__TASK DESCRIPTION__: Search the entries for the word "list". Copy every line that holds it.

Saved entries
--- START ---

Definition print_message (f : message_formatter) (v : fmt_object) : string :=
  print_formatter (print_message_argument v) f.
End print.

(** ** Reading the text

    A reader of log lines: it knows neither the classes nor their labels.  A
    label ends at the equal sign, a value at a comma or a closing brace that is
    neither in quotes nor in inner braces or brackets. *)

Inductive read_mode :=
  | InLabel (label : string)
  | InValue (label value : string) (depth : nat) (quoted : bool).

Definition opening (c : Ascii.ascii) : bool := bool_decide (c = "{"%char) || bool_decide (c = "["%char).
Definition closing (c : Ascii.ascii) : bool := bool_decide (c = "}"%char) || bool_decide (c = "]"%char).

Definition snoc (s : string) (c : Ascii.ascii) : string := s +:+ String c EmptyString.

(** What a character does inside a value: [None] ends it. *)
Definition value_step (depth : nat) (quoted : bool) (c : Ascii.ascii) : option (nat * bool) :=
  if bool_decide (c = quote_char) then Some (depth, negb quoted)
  else if quoted then Some (depth, true)
  else if opening c then Some (S depth, false)
  else match depth with
       | O => if closing c || bool_decide (c = c_comma) then None else Some (O, false)
       | S depth' => Some (if closing c then (depth', false) else (depth, false))
       end.

Fixpoint read_items (m : read_mode) (s : string) : option (list (string * string)) :=
  match s with
  | EmptyString => None
  | String c s =>
    match m with
    | InLabel label =>
      if bool_decide (c = c_close) then (if bool_decide (s = EmptyString) then Some [] else None)
      else if bool_decide (c = c_comma) then read_items (InLabel EmptyString) s
      else if bool_decide (c = c_blank) then read_items (InLabel label) s
      else if bool_decide (c = c_equal) then read_items (InValue label EmptyString 0 false) s
      else read_items (InLabel (snoc label c)) s
    | InValue label value depth quoted =>
      match value_step depth quoted c with
      | Some (depth, quoted) => read_items (InValue label (snoc value c) depth quoted) s
      | None =>
        if bool_decide (c = c_comma) then
          fs ← read_items (InLabel EmptyString) s; Some ((label, value) :: fs)
        else if bool_decide (s = EmptyString) then Some [(label, value)] else None
      end
    end
  end.

Definition read_fields (s : string) : option (list (string * string)) :=
  match s with
  | String c s => if bool_decide (c = c_open) then read_items (InLabel EmptyString) s else None
  | EmptyString => None
  end.

(** A text that the reader takes as one value: quotes, braces and brackets
    match, and outside of them there is no comma. *)
Fixpoint scan (depth : nat) (quoted : bool) (s : string) : option (nat * bool) :=
  match s with
  | EmptyString => Some (depth, quoted)
  | String c s => '(depth, quoted) ← value_step depth quoted c; scan depth quoted s
  end.

Definition balanced (s : string) : bool := bool_decide (scan 0 false s = Some (0%nat, false)).

Definition quote_free (s : string) : bool := all_chars (λ c, negb (bool_decide (c = quote_char))) s.

Definition text_ok (s : style) (text : string) : bool :=
  match s with Quoted => quote_free text | _ => balanced (styled s text) end.

(** The fields of a formatter with their texts. *)
Fixpoint item_fields {A} (print : A → string) (l : list (item A)) : list (string * string) :=
  match l with
  | [] => []
  | Field label s a :: l => (label, styled s (print a)) :: item_fields print l
  | Note _ :: l => item_fields print l
  end.

Fixpoint labels {A} (l : list (item A)) : list string :=
  match l with
  | [] => []
  | Field label _ _ :: l => label :: labels l
  | Note _ :: l => labels l
  end.

(** A label, or a text that is no field. *)
Definition label_ok (s : string) : bool :=
  all_chars (λ c, negb (bool_decide (c = c_close) || bool_decide (c = c_comma)
    || bool_decide (c = c_blank) || bool_decide (c = c_equal))) s.

(** ** Facts *)

Lemma snoc_app s c t : snoc s c +:+ t = s +:+ String c t.
Proof. unfold snoc. by rewrite str_app_assoc. Qed.

(** *** Scanning *)

Lemma scan_app depth quoted s t :
  scan depth quoted (s +:+ t) = '(depth, quoted) ← scan depth quoted s; scan depth quoted t.
Proof.
  revert depth quoted. induction s as [|c s IH]; intros depth quoted; [done|]. simpl.
  destruct (value_step depth quoted c) as [[]|]; [apply IH|done].
Qed.

(** Inside braces a text is scanned the same way. *)
Lemma value_step_deeper k depth quoted c r :
  value_step depth quoted c = Some r → value_step (k + depth) quoted c = Some ((k + r.1)%nat, r.2).
Proof.
  unfold value_step. case_bool_decide; [by intros [= <-]|]. destruct quoted; [by intros [= <-]|].
  destruct (opening c) eqn:Ho; [intros [= <-]; simpl; by rewrite Nat.add_succ_r|].
  destruct depth as [|depth].
  - destruct (closing c); [done|]. case_bool_decide; [done|]. intros [= <-]. simpl.
    rewrite Nat.add_0_r. by destruct k.
  - rewrite Nat.add_succ_r. destruct (closing c); intros [= <-]; simpl; by rewrite ?Nat.add_succ_r.
Qed.

Lemma scan_deeper k depth quoted s r :
  scan depth quoted s = Some r → scan (k + depth) quoted s = Some ((k + r.1)%nat, r.2).
Proof.
  revert depth quoted. induction s as [|c s IH]; intros depth quoted; simpl; [by intros [= <-]|].
  destruct (value_step depth quoted c) as [[d q]|] eqn:Hs; [|done].
  rewrite (value_step_deeper _ _ _ _ _ Hs). simpl. apply IH.
Qed.

Lemma balanced_scan s k t : balanced s = true → scan k false (s +:+ t) = scan k false t.
Proof.
  intros H%bool_decide_eq_true. rewrite scan_app.
  pose proof (scan_deeper k 0 false s _ H) as Hk. rewrite Nat.add_0_r in Hk. by rewrite Hk; simpl; rewrite Nat.add_0_r.
Qed.

Lemma balanced_nil : balanced "" = true.
Proof. done. Qed.

Lemma balanced_app s t : balanced s = true → balanced t = true → balanced (s +:+ t) = true.
Proof. intros Hs Ht. unfold balanced. rewrite balanced_scan by done. done. Qed.

(** Between braces or brackets commas are allowed. *)
Lemma scan_quote_free depth s : quote_free s = true → scan depth true s = Some (depth, true).
Proof.
  revert depth. induction s as [|c s IH]; intros depth; [done|]. simpl. intros [Hc Hs]%andb_true_iff.
  unfold value_step. destruct (bool_decide (c = quote_char)); [done|]. simpl. auto.
Qed.

Lemma balanced_quoted s : quote_free s = true → balanced (quote +:+ s +:+ quote) = true.
Proof.
  intros Hs. apply bool_decide_eq_true. change (scan 0 true (s +:+ quote) = Some (0%nat, false)).
  by rewrite scan_app, scan_quote_free.
Qed.

Lemma balanced_bracketed s :
  scan 1 false s = Some (1%nat, false) → balanced ("[" +:+ s +:+ "]") = true.
Proof. intros Hs. apply bool_decide_eq_true. change (scan 1 false (s +:+ "]") = Some (0%nat, false)).
  by rewrite scan_app, Hs. Qed.

Lemma styled_balanced s text : text_ok s text = true → balanced (styled s text) = true.
Proof. destruct s; simpl; auto using balanced_quoted. Qed.

(** *** Reading *)

Lemma read_value label value depth quoted s t d q :
  scan depth quoted s = Some (d, q) →
  read_items (InValue label value depth quoted) (s +:+ t) = read_items (InValue label (value +:+ s) d q) t.
Proof.
  revert value depth quoted. induction s as [|c s IH]; intros value depth quoted; simpl.
  { intros [= <- <-]. by rewrite string_app_nil_r. }
  destruct (value_step depth quoted c) as [[d' q']|]; [|done]. intros Hs. simpl in Hs.
  rewrite (IH _ _ _ Hs), snoc_app. done.
Qed.

Lemma read_label label s t :
  label_ok s = true → read_items (InLabel label) (s +:+ t) = read_items (InLabel (label +:+ s)) t.
Proof.
  revert label. induction s as [|c s IH]; intros label; simpl; [by rewrite string_app_nil_r|].
  intros [Hc Hs]%andb_true_iff. apply negb_true_iff in Hc. rewrite !orb_false_iff in Hc.
  destruct Hc as [[[-> ->] ->] ->]. rewrite IH, snoc_app by done. done.
Qed.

--- END ---

__RESULT FOR THIS TASK__:
Fixpoint read_items (m : read_mode) (s : string) : option (list (string * string)) :=
Definition read_fields (s : string) : option (list (string * string)) :=
Fixpoint item_fields {A} (print : A → string) (l : list (item A)) : list (string * string) :=
Fixpoint labels {A} (l : list (item A)) : list string :=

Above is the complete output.